Mallorca quiere cambiar la forma en la que se mueve. La isla, que cada verano multiplica su población y su parque móvil, ha decidido actuar. El Consell insular está trabajando en una nueva Ley de Movilidad Sostenible que, si se aprueba, limitará a un solo vehículo por vivienda en el caso de los propietarios no residentes. Una medida con la que se busca recuperar aire, espacio y tiempo.
Carreteras saturadas y veranos colapsados
Quien haya intentado cruzar la isla en julio o agosto sabe que ya no hay horas valle. La congestión del tráfico se ha convertido en una realidad diaria, especialmente en los accesos a playas y zonas turísticas. Según los últimos datos, en 2023 llegaron a Mallorca por vía marítima más de 400.000 vehículos, el doble que hace apenas seis años.
Ante esta situación, el Consell ha decidido actuar. El borrador de la ley, que se presentará este mismo año, propone limitar la entrada de vehículos mediante varias fórmulas: topes anuales, tasas disuasorias para quienes no tributan en Baleares, y una de las medidas más llamativas: solo un coche por vivienda para no residentes. Es decir, quienes tengan una segunda residencia en la isla, solo podrán circular con un único vehículo fiscalmente domiciliado allí.
La intención es clara: reducir la presión del turismo motorizado, especialmente de quienes llegan en sus propios coches o alquilan varios durante sus estancias. Se quiere, también, dar aire al sistema viario y fomentar otros modos de transporte menos invasivos.

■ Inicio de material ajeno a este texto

(** * x-cloud: the text analysis engine of [src/util.ts]

    A shallow embedding of [analyse] and of the module-level tables it
    uses ([ignore_list], [HAN_REGEX], [HIRAGANA_REGEX], [ALL_ASCII],
    [FIAT_REGEX], [replaces_regex], [aliases_regex]), followed by the
    properties of the engine.

    JavaScript strings are sequences of UTF-16 code units, numbers are
    IEEE 754 binary64 values, and property lookup on a plain object walks
    the prototype chain; the embedding keeps all three. *)

From Stdlib Require Import Ascii String List NArith ZArith Bool Lia.
From Stdlib Require Import Floats.SpecFloat.
Import ListNotations.

Set Implicit Arguments.

(** ** The JavaScript runtime, as far as [util.ts] uses it *)

Module JS.

(** A string is its sequence of UTF-16 code units. *)
Definition jsstring := list N.

(** String literals of the source (all of them ASCII). *)
Definition lit (s : string) : jsstring :=
  map N_of_ascii (list_ascii_of_string s).

(** [===] on strings. *)
Fixpoint str_eqb (a b : jsstring) : bool :=
  match a, b with
  | [], [] => true
  | x :: a', y :: b' => N.eqb x y && str_eqb a' b'
  | _, _ => false
  end.

Definition in_range (lo hi c : N) : bool := N.leb lo c && N.leb c hi.

(** Code points of a string, as a regular expression with the [u] flag
    reads them: a lead surrogate followed by a trail surrogate is one
    code point, any other code unit stands for itself. *)
Fixpoint code_points (s : jsstring) : list N :=
  match s with
  | [] => []
  | hi :: rest =>
      match rest with
      | lo :: rest' =>
          if in_range 0xD800 0xDBFF hi && in_range 0xDC00 0xDFFF lo
          then (0x10000 + (hi - 0xD800) * 0x400 + (lo - 0xDC00))%N :: code_points rest'
          else hi :: code_points rest
      | [] => [hi]
      end
  end.

(** [\w] without the [u] and [i] flags. *)
Definition word_char (c : N) : bool :=
  in_range 97 122 c || in_range 65 90 c || in_range 48 57 c || N.eqb c 95.

(** Line terminators, which [.] does not match. *)
Definition line_terminator (c : N) : bool :=
  N.eqb c 0x0A || N.eqb c 0x0D || N.eqb c 0x2028 || N.eqb c 0x2029.

(** WhiteSpace and LineTerminator code units: what [trim] removes and
    what [Number] skips around a numeric literal. *)
Definition white_space (c : N) : bool :=
  N.eqb c 0x09 || N.eqb c 0x0B || N.eqb c 0x0C || N.eqb c 0x20 ||
  N.eqb c 0xA0 || N.eqb c 0x1680 || in_range 0x2000 0x200A c ||
  N.eqb c 0x202F || N.eqb c 0x205F || N.eqb c 0x3000 || N.eqb c 0xFEFF ||
  line_terminator c.

Fixpoint trim_start (s : jsstring) : jsstring :=
  match s with
  | c :: s' => if white_space c then trim_start s' else s
  | [] => []
  end.

(** [String.prototype.trim]. *)
Definition trim (s : jsstring) : jsstring :=
  rev (trim_start (rev (trim_start s))).

(** [s.split("\n")]: never empty, the empty string gives one empty piece. *)
Fixpoint split_lines (s : jsstring) : list jsstring :=
  match s with
  | [] => [[]]
  | c :: s' =>
      if N.eqb c 0x0A then [] :: split_lines s'
      else match split_lines s' with
           | l :: ls => (c :: l) :: ls
           | [] => [[c]]
           end
  end.

(** [parts.join(sep)]. *)
Fixpoint join (sep : jsstring) (parts : list jsstring) : jsstring :=
  match parts with
  | [] => []
  | [p] => p
  | p :: ps => p ++ sep ++ join sep ps
  end.

(** [s.slice(0, -1)]. *)
Definition drop_last (s : jsstring) : jsstring := removelast s.

(** [xs.slice(from, to)] for [0 <= from]. *)
Definition slice {A} (xs : list A) (from to : nat) : list A :=
  firstn (to - from) (skipn from xs).

(** If [p] is a prefix of [s], what follows it. *)
Fixpoint strip_prefix (p s : jsstring) : option jsstring :=
  match p with
  | [] => Some s
  | x :: p' =>
      match s with
      | y :: s' => if N.eqb x y then strip_prefix p' s' else None
      | [] => None
      end
  end.

(** *** [Number(s)] on strings: is the result [NaN]? *)

Definition digit (c : N) : bool := in_range 48 57 c.
Definition hex_digit (c : N) : bool :=
  digit c || in_range 97 102 c || in_range 65 70 c.
Definition octal_digit (c : N) : bool := in_range 48 55 c.
Definition binary_digit (c : N) : bool := in_range 48 49 c.

Fixpoint span (p : N -> bool) (s : jsstring) : jsstring * jsstring :=
  match s with
  | c :: s' => if p c then let (a, b) := span p s' in (c :: a, b) else ([], s)
  | [] => ([], [])
  end.

Definition nonempty (s : jsstring) : bool :=
  match s with [] => false | _ => true end.

Definition digits1 (p : N -> bool) (s : jsstring) : bool :=
  nonempty s && forallb p s.

(** ExponentPart, or nothing. *)
Definition exponent_opt (s : jsstring) : bool :=
  match s with
  | [] => true
  | e :: r =>
      (N.eqb e 101 || N.eqb e 69) &&
      match r with
      | sg :: r' => if N.eqb sg 43 || N.eqb sg 45 then digits1 digit r' else digits1 digit r
      | [] => false
      end
  end.

(** StrUnsignedDecimalLiteral. *)
Definition unsigned_decimal (s : jsstring) : bool :=
  str_eqb s (lit "Infinity") ||
  let (int, r) := span digit s in
  match r with
  | c :: r1 =>
      if N.eqb c 46
      then let (frac, r2) := span digit r1 in
           (nonempty int || nonempty frac) && exponent_opt r2
      else nonempty int && exponent_opt r
  | [] => nonempty int
  end.

(** StrNumericLiteral: a signed decimal, or an unsigned binary, octal or
    hexadecimal integer. *)
Definition numeric_literal (s : jsstring) : bool :=
  match s with
  | c0 :: c1 :: r =>
      if N.eqb c0 48 && (N.eqb c1 120 || N.eqb c1 88) then digits1 hex_digit r
      else if N.eqb c0 48 && (N.eqb c1 111 || N.eqb c1 79) then digits1 octal_digit r
      else if N.eqb c0 48 && (N.eqb c1 98 || N.eqb c1 66) then digits1 binary_digit r
      else if N.eqb c0 43 || N.eqb c0 45 then unsigned_decimal (c1 :: r)
      else unsigned_decimal s
  | _ => unsigned_decimal s
  end.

Entre quienes pasan temporadas largas en la isla —ya sea por trabajo, familia o vacaciones—, se empieza a notar un cambio de mentalidad. Muchos buscan vehículos sencillos y funcionales, sin excesos. En ese contexto, cada vez más personas valoran opciones como los Dacia de segunda mano en BYmyCAR.es: prácticos, económicos y sin complicaciones, tanto para moverse por Palma como para llegar a una cala sin dejarse el sueldo en gasolina.
Un transporte público que no termina de arrancar
El coche ha sido durante décadas el rey en Mallorca. Y eso se nota. Según la plataforma Mobilitat de Mallorca, la red pública de transporte está desfasada: fue diseñada en otra época, con otras prioridades. Hoy, en muchas zonas, sigue sin haber alternativas reales al coche privado.
Desde esta asociación ciudadana se plantean propuestas concretas: más trenes, mejores conexiones de bus, un metro de Palma rediseñado y servicios nocturnos que funcionen todo el año. En definitiva, un transporte público que no sea solo para quien no puede elegir, sino para quien sí quiere elegir.
Reacciones políticas y calendario
La propuesta de ley está impulsada por el Partido Popular, que gobierna el Consell con el apoyo de Vox. El objetivo es que se apruebe en el Parlament balear antes de que acabe 2025, para que entre en vigor en verano de 2026.
Eso sí, habrá excepciones: los residentes podrán tener más de un vehículo, al igual que los servicios de emergencia, las personas con movilidad reducida, los repartidores y quienes usen coches eléctricos. La norma no busca castigar, sino cambiar hábitos.
El mercado de segunda mano sigue creciendo
Mientras tanto, hay otro fenómeno que no pasa desapercibido: el auge del coche de ocasión. En un contexto de inflación, incertidumbre económica y escasez de vehículos nuevos, cada vez más personas optan por comprar un coche usado. En Mallorca, las ventas han crecido más de un 12 %, y modelos compactos y de bajo consumo están entre los más buscados.
La mayoría de las operaciones se centran en coches de menos de cinco años, aunque siguen dominando los vehículos con más de una década. El mercado de nuevos, por su parte, ha caído un 7 %, lo que refuerza aún más la tendencia hacia lo práctico, lo asequible y lo inmediato.
¿Puede exportarse este modelo a otras zonas?
Algunos se preguntan si esta medida de “un coche por vivienda” podría aplicarse en otras regiones. Por ahora, no hay movimientos en esa dirección fuera de Baleares. Eso sí, ciudades como Barcelona o Madrid ya han aplicado restricciones de acceso según la etiqueta ambiental, aunque sin llegar a limitar el número total de vehículos.
Mallorca podría convertirse, así, en un laboratorio de prueba para una política que busca algo más profundo: replantear la relación entre turismo y movilidad.
Cambiar el chip, más allá del volante
Esta nueva ley no es solo una norma de tráfico. Es una invitación a repensar cómo nos movemos y cómo vivimos la isla. A quienes la habitan todo el año y a quienes la visitan cada verano. Porque el tiempo que perdemos en atascos, el aire que respiramos y el espacio que ocupamos importan.